Delegations from Italy and Korea were recently in Israel and met with senior management at IAI and Elbit to discuss industrial cooperation in the framework of the sale of the trainer aircraft.
Defense officials said IAI was in talks with both companies about the possibility that the winner of the contract would open an assembly line in Israel to manufacture parts of the aircraft. Elbit is also in talks about integrating some of its equipment into the planes.
Known in Israel as the Ayit (Hawk), the Skyhawk initially arrived in Israel after the Six Day War and was Israel’s first American fighter jet.
It served prominently in the Yom Kippur War in 1973 and in the First Lebanon War in 1982. After that war, the IAF decided to phase it out from operational service and used it mostly as an advanced trainer for pilot cadets who had completed their primary and basic flight training on Fouga Magisters, which were recently replaced by the Beechcraft T6 turboprop.

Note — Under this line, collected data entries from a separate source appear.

Definition extract_stenosis_percent (text : cell) (use_range_upper : bool)
    : option Q :=
  if isna text then None
  else
    let s := strip (py_str text) in
    if is_empty s then None
    else
      let has_percent := contains (u "%") s in
      let has_keyword := contains_any STENOSIS_KEYWORDS s in
      if negb has_percent && negb has_keyword then None
      else if contains_any [u "无狭窄"; u "正常"; u "未见狭窄"] s
      then Some 0
      else if contains_any [u "完全闭塞"; u "闭塞"; u "100%"; u "CTO"] s
      then Some 100
      else if contains (u "重度") s || contains (u "严重") s then Some 90
      else if contains (u "中度") s then Some 70
      else if contains (u "轻度") s then Some 50
      else
        let numbers := findall_numbers s in
        match numbers with
        | [] => None
        | _ :: _ =>
            let values := map float_of numbers in
            if use_range_upper &&
               contains_any [u "-"; u "~"; u "至"; u "—"; u "－"] s
            then py_max values
            else py_max values
        end.

(** A lesion dictionary yielded by [iter_lesions]. *)
Record lesion := mkLesion {
  l_patient_id : str;
  l_age : cell;
  l_gender : str;
  l_vessel : str;
  l_location : str;
  l_stenosis_percent : Q
}.

(** The body of the loop over [SEGMENT_COLUMN_MAP] in [iter_lesions], for
    one entry of the map: the lesions it yields, none when it reaches a
    [continue].  [pid], [age] and [gender] are the variables [patient_id]
    (after [str]), [age] and [gender] that the body reads.  ([iter_lesions]
    itself is not embedded: in the source its [for] statement stands between
    the body of the [try] and the [except] clause, which is no Python.) *)
Definition segment_lesions (df_columns : list str) (include_zero : bool)
    (r : row) (pid : str) (age : cell) (gender : str)
    (entry : str * (str * str)) : list lesion :=
  let '(col_name, (vessel, location)) := entry in
  if negb (str_mem col_name df_columns) then []
  else
    match extract_stenosis_percent (r col_name) true with
    | None => []
    | Some stenosis =>
        if Qeqb stenosis 0 && negb include_zero then []
        else [mkLesion pid age gender vessel location stenosis]
    end.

In addition to the performance of the new advanced trainer, another consideration the Defense Ministry will consider in awarding the contract is the effect it will have on diplomatic relations with Italy and South Korea.
In South Korea, for example, Israeli defense companies are seeking hundreds of millions of dollars in contracts that could be endangered if the IAF chooses the M-346 over the T-50.
On the other hand, Italian Prime Minister Silvio Berlusconi has lobbied Israel heavily on behalf of the plane’s manufacturer and the jet is seen as a leading candidate within diplomatic corridors due to the close ties Prime Minister Binyamin Netanyahu has with his Italian counterpart.